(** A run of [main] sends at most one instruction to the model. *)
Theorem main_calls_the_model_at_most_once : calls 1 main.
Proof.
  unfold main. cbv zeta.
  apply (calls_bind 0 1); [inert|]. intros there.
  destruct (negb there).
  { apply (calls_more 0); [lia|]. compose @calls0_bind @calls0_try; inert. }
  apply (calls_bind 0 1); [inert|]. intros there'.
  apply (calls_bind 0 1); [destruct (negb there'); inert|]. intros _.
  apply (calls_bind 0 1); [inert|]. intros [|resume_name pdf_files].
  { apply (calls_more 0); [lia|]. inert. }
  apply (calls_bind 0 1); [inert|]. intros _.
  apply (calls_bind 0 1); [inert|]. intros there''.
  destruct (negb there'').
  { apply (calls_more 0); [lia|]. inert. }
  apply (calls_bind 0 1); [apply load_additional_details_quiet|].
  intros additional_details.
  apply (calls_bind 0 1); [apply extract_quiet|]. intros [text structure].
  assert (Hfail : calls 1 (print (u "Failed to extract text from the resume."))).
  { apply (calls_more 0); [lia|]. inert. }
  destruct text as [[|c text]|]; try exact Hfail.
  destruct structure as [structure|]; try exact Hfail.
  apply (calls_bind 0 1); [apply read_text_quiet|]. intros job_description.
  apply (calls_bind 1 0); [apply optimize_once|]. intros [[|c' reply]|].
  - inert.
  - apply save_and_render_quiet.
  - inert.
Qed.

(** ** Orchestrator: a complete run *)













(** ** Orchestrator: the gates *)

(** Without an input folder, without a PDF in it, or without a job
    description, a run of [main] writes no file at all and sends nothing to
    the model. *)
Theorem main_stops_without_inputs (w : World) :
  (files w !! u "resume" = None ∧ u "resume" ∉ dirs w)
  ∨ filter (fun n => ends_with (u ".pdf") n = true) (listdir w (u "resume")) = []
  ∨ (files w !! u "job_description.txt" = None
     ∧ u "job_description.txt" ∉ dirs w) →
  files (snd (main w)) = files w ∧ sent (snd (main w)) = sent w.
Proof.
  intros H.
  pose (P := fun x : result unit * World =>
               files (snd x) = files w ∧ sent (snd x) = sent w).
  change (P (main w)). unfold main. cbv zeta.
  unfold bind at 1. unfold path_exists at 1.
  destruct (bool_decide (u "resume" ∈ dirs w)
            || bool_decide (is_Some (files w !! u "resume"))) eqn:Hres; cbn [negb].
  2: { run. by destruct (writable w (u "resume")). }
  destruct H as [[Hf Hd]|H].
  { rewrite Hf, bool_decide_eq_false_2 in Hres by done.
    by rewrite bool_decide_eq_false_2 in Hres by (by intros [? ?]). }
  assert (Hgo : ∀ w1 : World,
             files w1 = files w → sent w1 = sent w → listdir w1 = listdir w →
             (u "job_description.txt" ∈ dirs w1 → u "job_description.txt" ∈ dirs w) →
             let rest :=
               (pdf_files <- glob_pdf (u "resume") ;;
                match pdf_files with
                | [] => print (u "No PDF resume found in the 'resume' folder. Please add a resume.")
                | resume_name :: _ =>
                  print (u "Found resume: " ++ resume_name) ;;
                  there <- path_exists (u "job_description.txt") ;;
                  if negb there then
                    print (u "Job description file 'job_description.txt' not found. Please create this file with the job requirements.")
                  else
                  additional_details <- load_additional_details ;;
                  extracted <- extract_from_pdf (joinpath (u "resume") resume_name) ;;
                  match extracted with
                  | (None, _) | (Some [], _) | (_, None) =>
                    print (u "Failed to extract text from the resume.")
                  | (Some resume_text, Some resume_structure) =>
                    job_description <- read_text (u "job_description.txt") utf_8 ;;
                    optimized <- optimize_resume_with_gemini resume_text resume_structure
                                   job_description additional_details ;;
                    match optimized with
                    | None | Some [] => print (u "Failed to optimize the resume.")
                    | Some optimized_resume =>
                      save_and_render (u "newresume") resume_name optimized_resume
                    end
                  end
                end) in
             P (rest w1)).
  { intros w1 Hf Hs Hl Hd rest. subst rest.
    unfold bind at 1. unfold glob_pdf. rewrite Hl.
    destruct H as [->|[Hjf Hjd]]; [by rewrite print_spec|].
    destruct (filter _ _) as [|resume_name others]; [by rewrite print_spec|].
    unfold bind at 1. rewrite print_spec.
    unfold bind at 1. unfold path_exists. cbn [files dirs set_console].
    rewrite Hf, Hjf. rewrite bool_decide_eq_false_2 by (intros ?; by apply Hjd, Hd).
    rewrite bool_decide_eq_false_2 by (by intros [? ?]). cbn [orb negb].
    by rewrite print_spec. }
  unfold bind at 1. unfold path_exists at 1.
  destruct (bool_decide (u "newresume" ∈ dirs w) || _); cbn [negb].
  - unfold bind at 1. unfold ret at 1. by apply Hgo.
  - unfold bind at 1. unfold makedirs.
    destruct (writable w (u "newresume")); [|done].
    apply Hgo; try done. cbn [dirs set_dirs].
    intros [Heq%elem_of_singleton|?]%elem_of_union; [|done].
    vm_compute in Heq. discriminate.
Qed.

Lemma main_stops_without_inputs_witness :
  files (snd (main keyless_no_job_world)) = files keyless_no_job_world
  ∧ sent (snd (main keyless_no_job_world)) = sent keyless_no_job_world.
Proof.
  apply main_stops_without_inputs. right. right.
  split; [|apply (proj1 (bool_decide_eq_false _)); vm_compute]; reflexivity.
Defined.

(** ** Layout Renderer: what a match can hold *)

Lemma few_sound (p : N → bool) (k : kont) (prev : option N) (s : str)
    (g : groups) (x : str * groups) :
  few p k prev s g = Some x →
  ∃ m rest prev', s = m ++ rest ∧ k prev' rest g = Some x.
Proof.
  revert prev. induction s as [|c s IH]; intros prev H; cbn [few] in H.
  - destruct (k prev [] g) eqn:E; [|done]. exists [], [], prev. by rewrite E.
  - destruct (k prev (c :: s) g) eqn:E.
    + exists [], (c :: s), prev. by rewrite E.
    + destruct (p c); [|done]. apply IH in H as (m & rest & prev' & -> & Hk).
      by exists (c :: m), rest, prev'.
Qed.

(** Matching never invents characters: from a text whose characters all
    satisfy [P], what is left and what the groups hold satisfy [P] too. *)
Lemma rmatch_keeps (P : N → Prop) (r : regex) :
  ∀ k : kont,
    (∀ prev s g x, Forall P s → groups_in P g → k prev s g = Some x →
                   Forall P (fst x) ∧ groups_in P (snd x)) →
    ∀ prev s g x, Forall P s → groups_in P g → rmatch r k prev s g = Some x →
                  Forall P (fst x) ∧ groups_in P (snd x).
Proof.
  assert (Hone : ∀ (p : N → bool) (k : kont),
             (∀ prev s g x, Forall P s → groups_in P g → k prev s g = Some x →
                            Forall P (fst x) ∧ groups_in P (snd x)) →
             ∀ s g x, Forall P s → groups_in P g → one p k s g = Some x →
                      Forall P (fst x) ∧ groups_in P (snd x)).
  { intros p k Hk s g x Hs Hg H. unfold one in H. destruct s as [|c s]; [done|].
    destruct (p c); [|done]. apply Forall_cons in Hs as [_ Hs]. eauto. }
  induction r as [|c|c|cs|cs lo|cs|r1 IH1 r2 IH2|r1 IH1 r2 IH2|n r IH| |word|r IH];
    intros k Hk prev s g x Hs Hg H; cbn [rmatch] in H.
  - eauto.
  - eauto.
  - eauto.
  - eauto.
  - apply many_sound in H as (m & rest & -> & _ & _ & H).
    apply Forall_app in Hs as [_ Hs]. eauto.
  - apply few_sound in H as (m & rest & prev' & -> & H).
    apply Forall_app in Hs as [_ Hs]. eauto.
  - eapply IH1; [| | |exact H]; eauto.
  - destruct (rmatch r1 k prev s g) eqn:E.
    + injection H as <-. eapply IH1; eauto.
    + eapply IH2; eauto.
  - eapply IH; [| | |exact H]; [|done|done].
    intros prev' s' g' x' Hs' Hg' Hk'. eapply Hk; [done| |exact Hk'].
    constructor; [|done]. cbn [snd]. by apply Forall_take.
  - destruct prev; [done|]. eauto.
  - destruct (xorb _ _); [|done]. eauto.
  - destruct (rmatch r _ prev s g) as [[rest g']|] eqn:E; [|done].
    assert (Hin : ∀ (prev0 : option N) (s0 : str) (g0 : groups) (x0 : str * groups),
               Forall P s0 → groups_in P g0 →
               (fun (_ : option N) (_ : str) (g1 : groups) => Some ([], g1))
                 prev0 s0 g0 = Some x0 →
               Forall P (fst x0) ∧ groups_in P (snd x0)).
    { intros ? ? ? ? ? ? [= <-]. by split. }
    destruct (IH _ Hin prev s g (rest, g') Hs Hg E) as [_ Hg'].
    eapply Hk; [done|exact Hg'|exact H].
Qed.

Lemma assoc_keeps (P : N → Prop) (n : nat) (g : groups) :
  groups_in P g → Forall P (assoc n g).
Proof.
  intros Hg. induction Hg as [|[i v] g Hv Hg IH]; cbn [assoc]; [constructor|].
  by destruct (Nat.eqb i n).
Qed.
────────────────────
**TASK TO CARRY OUT**: Return exactly what appears above, from the first line of the entries to the line with "0); [lia|]. compose", inclusive.

**EXERCISE OUTPUT**:
(** A run of [main] sends at most one instruction to the model. *)
Theorem main_calls_the_model_at_most_once : calls 1 main.
Proof.
  unfold main. cbv zeta.
  apply (calls_bind 0 1); [inert|]. intros there.
  destruct (negb there).
  { apply (calls_more 0); [lia|]. compose @calls0_bind @calls0_try; inert. }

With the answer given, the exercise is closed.